Personal information
- Full name: Serhiy Mykolayovych Solovyov
- Date of birth: 7 March 1971 (age 54)
- Place of birth: Dnipropetrovsk, Ukrainian SSR
- Height: 1.80 m (5 ft 11 in)
- Position(s): Defender

Team information
- Current team: FC Peremoha Dnipro (sports director)

Youth career
- -1988: Sports school of Olympic reserve Dnipro-75
- 1988: Dnipropetrovsk regional boarding school of sports profile

Senior career*
- Years: Team / Apps / (Gls)
- 1988–1991: Dnipro Dnipropetrovsk / 0 / (0)
- 1991–1994: Kryvbas Kryvyi Rih / 34 / (0)
- 1991–1992: → Temp Shepetivka (loan) / 28 / (0)
- 1994–1995: Vodnyk Kherson / 20 / (0)
- 1994: → SC Mykolaiv / 1 / (0)
- 1996–1997: Sokol-PZD Saratov / 54 / (1)
- 1998: Samotlor-XXI Nizhnevartovsk / 4 / (0)
- 1999–2000: MFC Mykolaiv / 40 / (1)
- 2000: Regar-TadAZ Tursunzoda
- 2001: Bnei Sakhnin F.C. / ? / (1)
- 2001: Orion Dnipropetrovsk / 1 / (0)

Managerial career
- 2006–2007: Stal Dniprodzerzhynsk (assistant)
- 2008–2012: Kryvbas Kryvyi Rih (reserves)
- 2012–2014: UVD Dnipropetrovsk
- 2015–2016: Kolos Zachepylivka
- 2017–2021: VPK-Ahro Shevchenkivka
- 2021–: Peremoha Dnipro (sporting director)

= Serhiy Solovyov =

Ukrainian footballer and coach

Serhiy Solovyov (Сергій Миколайович Соловйов; born 7 March 1971) is a Ukrainian football coach and a former defender. Since July 2021 he serves as a sports director at the Ukrainian club FC Peremoha Dnipro.

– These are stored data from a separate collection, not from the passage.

(** ** Undefined behaviour and explicit state

    [M S A] is a computation over the store [S]; [None] is undefined behaviour
    of the C program (a read outside a buffer, a double free, a dangling
    pointer), never an error that the program handles: those are values. *)

Definition M (S A : Type) : Type := S -> option (A * S).

#[global] Instance M_ret {S} : MRet (M S) := fun A a s => Some (a, s).
#[global] Instance M_bind {S} : MBind (M S) :=
  fun A B k m s => match m s with Some (a, s') => k a s' | None => None end.

Definition get {S} : M S S := fun s => Some (s, s).
Definition modify {S} (f : S -> S) : M S unit := fun s => Some (tt, f s).
Definition ub {S A} : M S A := fun _ => None.
(** A computation without state, for instance a packet read. *)
Definition lift {S A} (o : option A) : M S A := fun s => a ← o; Some (a, s).

Lemma M_bind_Some {S A B} (m : M S A) (k : A -> M S B) s b s' :
  (m ≫= k) s = Some (b, s') <-> exists a s1, m s = Some (a, s1) /\ k a s1 = Some (b, s').
Proof.
  unfold mbind, M_bind. split.
  - destruct (m s) as [[a s1]|]; [eauto|done].
  - by intros (a & s1 & -> & ?).
Qed.

Lemma M_bind_step {S A B} (m : M S A) (k : A -> M S B) s a s1 :
  m s = Some (a, s1) -> (m ≫= k) s = k a s1.
Proof. unfold mbind, M_bind. by intros ->. Qed.

Lemma M_bind_assoc {S A B C} (m : M S A) (f : A -> M S B) (g : B -> M S C) s :
  ((m ≫= f) ≫= g) s = (a ← m; f a ≫= g) s.
Proof. unfold mbind, M_bind. by destruct (m s) as [[a s1]|]. Qed.

Lemma M_bind_run {S A B} (m m' : M S A) (k : A -> M S B) s : m s = m' s -> (m ≫= k) s = (m' ≫= k) s.
Proof. unfold mbind, M_bind. by intros ->. Qed.

Lemma M_bind_ext {S A B} (m : M S A) (f g : A -> M S B) s :
  (forall a s1, f a s1 = g a s1) -> (m ≫= f) s = (m ≫= g) s.
Proof. intros E. unfold mbind, M_bind. destruct (m s) as [[a s1]|]; [apply E|done]. Qed.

Serhiy Solovyov is a product of couple of sports schools associated with FC Dnipro and his first coach was Igor Vetrogonov. Solovyov never played for the first team of FC Dnipro competing only for reserves and in 1991 left it. After he played mostly for several second-tier clubs in Ukraine and Russia.

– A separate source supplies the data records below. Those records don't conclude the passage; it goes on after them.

(* ===== verification/Host.v ===== *)
(** * The host: multi-byte memory access and byte order

    The dataplane casts packet bytes to DPDK header structs and converts each
    field with [rte_be_to_cpu_16] and its relatives.  Two things are outside
    the repository: how the target lays an integer out in memory, and the
    DPDK conversion functions.  Both are the fields of [Host]; [HostOk] states
    what DPDK documents: the conversions turn a field that is big-endian in
    memory into the number it encodes, and back.  [little_endian] (x86-64, the
    platform the project runs on) and [big_endian] implement the interface. *)
From Stdlib Require Import ZArith Lia.
From stdpp Require Import base list numbers option.
From S2P Require Import Prelude.

Class Host := {
  load16 : Z -> Z -> Z;
  load32 : Z -> Z -> Z -> Z -> Z;
  store16 : Z -> Z * Z;
  store32 : Z -> Z * Z * Z * Z;
  rte_be_to_cpu_16 : Z -> Z;
  rte_be_to_cpu_32 : Z -> Z;
  rte_cpu_to_be_16 : Z -> Z;
  rte_cpu_to_be_32 : Z -> Z;
}.

Class HostOk (H : Host) : Prop := {
  load16_fits b0 b1 : is_byte b0 -> is_byte b1 -> fits 16 (load16 b0 b1);
  be_to_cpu_load16 b0 b1 : is_byte b0 -> is_byte b1 ->
    rte_be_to_cpu_16 (load16 b0 b1) = be16 b0 b1;
  be_to_cpu_load32 b0 b1 b2 b3 : is_byte b0 -> is_byte b1 -> is_byte b2 -> is_byte b3 ->
    rte_be_to_cpu_32 (load32 b0 b1 b2 b3) = be32 b0 b1 b2 b3;
  store16_cpu_to_be v : fits 16 v ->
    store16 (rte_cpu_to_be_16 v) = (v / 256, v mod 256);
  store32_cpu_to_be v : fits 32 v ->
    store32 (rte_cpu_to_be_32 v) =
      (v / 16777216, (v / 65536) mod 256, (v / 256) mod 256, v mod 256);
  store16_load16 b0 b1 : is_byte b0 -> is_byte b1 -> store16 (load16 b0 b1) = (b0, b1);
  store16_bytes v : fits 16 v ->
    is_byte (fst (store16 v)) /\ is_byte (snd (store16 v));
  load16_store16 v : fits 16 v ->
    load16 (fst (store16 v)) (snd (store16 v)) = v;
  load16_zero : load16 0 0 = 0;
}.

(** ** Reads and writes of header fields through a pointer *)
Section Access.
Context {H : Host}.

Definition rd16 (p : list Z) (i : Z) : option Z :=
  b0 ← rd8 p i; b1 ← rd8 p (i + 1); Some (load16 b0 b1).

Definition rd32 (p : list Z) (i : Z) : option Z :=
  b0 ← rd8 p i; b1 ← rd8 p (i + 1); b2 ← rd8 p (i + 2); b3 ← rd8 p (i + 3);
  Some (load32 b0 b1 b2 b3).

Definition wr16 (p : list Z) (i v : Z) : option (list Z) :=
  let '(b0, b1) := store16 v in
  p ← wr8 p i b0; wr8 p (i + 1) b1.

Definition wr32 (p : list Z) (i v : Z) : option (list Z) :=
  let '(b0, b1, b2, b3) := store32 v in
  p ← wr8 p i b0; p ← wr8 p (i + 1) b1; p ← wr8 p (i + 2) b2; wr8 p (i + 3) b3.
End Access.

(** The big-endian field at offset [i], as the wire format defines it. *)
Definition field16 (p : list Z) (i : Z) : option Z :=
  b0 ← rd8 p i; b1 ← rd8 p (i + 1); Some (be16 b0 b1).
Definition field32 (p : list Z) (i : Z) : option Z :=
  b0 ← rd8 p i; b1 ← rd8 p (i + 1); b2 ← rd8 p (i + 2); b3 ← rd8 p (i + 3);
  Some (be32 b0 b1 b2 b3).

Lemma field16_drop p n i : 0 <= n -> 0 <= i ->
  field16 (drop (Z.to_nat n) p) i = field16 p (n + i).
Proof. intros. unfold field16. by rewrite !rd8_drop, <- Z.add_assoc by lia. Qed.

Lemma field32_drop p n i : 0 <= n -> 0 <= i ->
  field32 (drop (Z.to_nat n) p) i = field32 p (n + i).
Proof. intros. unfold field32. by rewrite !rd8_drop, <- !Z.add_assoc by lia. Qed.

Ltac rd8_inv :=
  repeat match goal with
  | H : (rd8 ?p ?i ≫= _) = Some _ |- _ =>
      let b := fresh "b" in let E := fresh "Hrd" in
      destruct (rd8 p i) as [b|] eqn:E; [cbn [mbind option_bind] in H|discriminate H]
  end.

Section AccessLemmas.
Context {H : Host} {HO : HostOk H}.

Lemma field16_fits p i v : bytes p -> field16 p i = Some v -> fits 16 v.
Proof.
  unfold field16. intros Hp E. rd8_inv. injection E as <-.
  apply be16_fits; eauto using rd8_byte.
Qed.

Lemma field32_fits p i v : bytes p -> field32 p i = Some v -> fits 32 v.
Proof.
  unfold field32. intros Hp E. rd8_inv. injection E as <-.
  apply be32_fits; eauto using rd8_byte.
Qed.

Lemma field16_Some p i : 0 <= i -> i + 2 <= Z.of_nat (length p) ->
  exists v, field16 p i = Some v.
Proof.
  intros. unfold field16.
  destruct (rd8_Some p i) as [b0 ->]; [lia|]. destruct (rd8_Some p (i + 1)) as [b1 ->]; [lia|].
  cbn. eauto.
Qed.

Lemma field32_Some p i : 0 <= i -> i + 4 <= Z.of_nat (length p) ->
  exists v, field32 p i = Some v.
Proof.
  intros. unfold field32.
  destruct (rd8_Some p i) as [b0 ->]; [lia|]. destruct (rd8_Some p (i + 1)) as [b1 ->]; [lia|].
  destruct (rd8_Some p (i + 2)) as [b2 ->]; [lia|].
  destruct (rd8_Some p (i + 3)) as [b3 ->]; [lia|]. cbn. eauto.
Qed.

(** Reading a field and converting it is reading the wire value: the host
    order cancels out. *)
Lemma rd16_be p i : bytes p -> rte_be_to_cpu_16 <$> rd16 p i = field16 p i.
Proof.
  intros Hp. unfold rd16, field16.
  destruct (rd8 p i) as [b0|] eqn:E0; [|done]. cbn.
  destruct (rd8 p (i + 1)) as [b1|] eqn:E1; [|done]. cbn.
  by rewrite be_to_cpu_load16 by eauto using rd8_byte.
Qed.

Lemma rd32_be p i : bytes p -> rte_be_to_cpu_32 <$> rd32 p i = field32 p i.
Proof.
  intros Hp. unfold rd32, field32.
  destruct (rd8 p i) as [b0|] eqn:E0; [|done]. cbn.
  destruct (rd8 p (i + 1)) as [b1|] eqn:E1; [|done]. cbn.
  destruct (rd8 p (i + 2)) as [b2|] eqn:E2; [|done]. cbn.
  destruct (rd8 p (i + 3)) as [b3|] eqn:E3; [|done]. cbn.
  by rewrite be_to_cpu_load32 by eauto using rd8_byte.
Qed.

Lemma wr16_cpu_to_be p i v : fits 16 v ->
  wr16 p i (rte_cpu_to_be_16 v) =
    (p ← wr8 p i (v / 256); wr8 p (i + 1) (v mod 256)).
Proof. intros. unfold wr16. by rewrite store16_cpu_to_be. Qed.

Lemma store16_zero : store16 0 = (0, 0).
Proof. rewrite <- load16_zero at 1. apply store16_load16; fits_lia. Qed.

(** A raw 16-bit value as the two bytes it occupies in memory. *)
Lemma store16_wire v : fits 16 v ->
  exists w, fits 16 w /\ store16 v = (w / 256, w mod 256) /\ (v <> 0 -> w <> 0).
Proof.
  intros Hv. pose proof (store16_bytes v Hv) as [H0 H1]. pose proof (load16_store16 v Hv) as HL.
  destruct (store16 v) as [b0 b1]. cbn in *. exists (be16 b0 b1).
  split; [by apply be16_fits|]. pose proof (be16_bytes_be16 b0 b1 H0 H1) as E.
  unfold be16_bytes in E. injection E as -> ->. split; [done|].
  intros Hn E. apply Hn. rewrite <- HL. unfold be16 in E.
  assert (b0 = 0) as -> by fits_lia. assert (b1 = 0) as -> by fits_lia. apply load16_zero.
Qed.

Lemma wr32_cpu_to_be p i v : fits 32 v ->
  wr32 p i (rte_cpu_to_be_32 v) =
    (p ← wr8 p i (v / 16777216); p ← wr8 p (i + 1) ((v / 65536) mod 256);
     p ← wr8 p (i + 2) ((v / 256) mod 256); wr8 p (i + 3) (v mod 256)).
Proof. intros. unfold wr32. by rewrite store32_cpu_to_be. Qed.
End AccessLemmas.

(** ** The two byte orders *)
Definition swap16 (v : Z) : Z := be16 (v mod 256) (v / 256).
Definition swap32 (v : Z) : Z :=
  be32 (v mod 256) ((v / 256) mod 256) ((v / 65536) mod 256) (v / 16777216).

Definition little_endian : Host := {|
  load16 b0 b1 := be16 b1 b0;
  load32 b0 b1 b2 b3 := be32 b3 b2 b1 b0;
  store16 v := (v mod 256, v / 256);
  store32 v := (v mod 256, (v / 256) mod 256, (v / 65536) mod 256, v / 16777216);
  rte_be_to_cpu_16 := swap16; rte_be_to_cpu_32 := swap32;
  rte_cpu_to_be_16 := swap16; rte_cpu_to_be_32 := swap32;
|}.

Definition big_endian : Host := {|
  load16 := be16; load32 := be32;
  store16 v := (v / 256, v mod 256);
  store32 v := (v / 16777216, (v / 65536) mod 256, (v / 256) mod 256, v mod 256);
  rte_be_to_cpu_16 v := v; rte_be_to_cpu_32 v := v;
  rte_cpu_to_be_16 v := v; rte_cpu_to_be_32 v := v;
|}.

Ltac host_arith :=
  intros; cbn; unfold swap16, swap32, be16, be32 in *; cbn;
  repeat first [split | apply pair_equal_spec];
  Z.div_mod_to_equations; fits_lia.

#[export] Instance little_endian_ok : HostOk little_endian.
Proof. split; host_arith. Qed.

#[export] Instance big_endian_ok : HostOk big_endian.
Proof. split; host_arith. Qed.

(** ** Stepping through the reads of a translated function *)
(** The next read succeeds: name its value. *)
Ltac read_step :=
  match goal with
  | |- context [rd8 ?p ?i ≫= _] =>
      let b := fresh "b" in let E := fresh "Hb" in
      destruct (rd8_Some p i) as [b E]; [try lia..|rewrite E; bind_cbn]
  | |- context [field16 ?p ?i ≫= _] =>
      let b := fresh "v" in let E := fresh "Hv" in
      destruct (field16_Some p i) as [b E]; [try lia..|rewrite E; bind_cbn]
  | |- context [field32 ?p ?i ≫= _] =>
      let b := fresh "v" in let E := fresh "Hv" in
      destruct (field32_Some p i) as [b E]; [try lia..|rewrite E; bind_cbn]
  end.

(** Reads at literal offsets of an exploded header evaluate. *)
Ltac rd8_compute :=
  unfold field16, field32;
  repeat match goal with
  | |- context [rd8 ?p ?i] => let r := eval lazy in (rd8 p i) in change (rd8 p i) with r
  end;
  bind_cbn.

Sometime after 2001 Solovyov ended playing career and at least since 2006 was coaching. In 2008 to 2012 he led Kryvbas reserves in the UPL reserve competitions. Later he coached several amateur clubs. In 2019 it was a real breakthrough when coaching VPK-Ahro from small town of Mahdalynivka he became a head coach of the Second League group champions gaining promotion to the First League.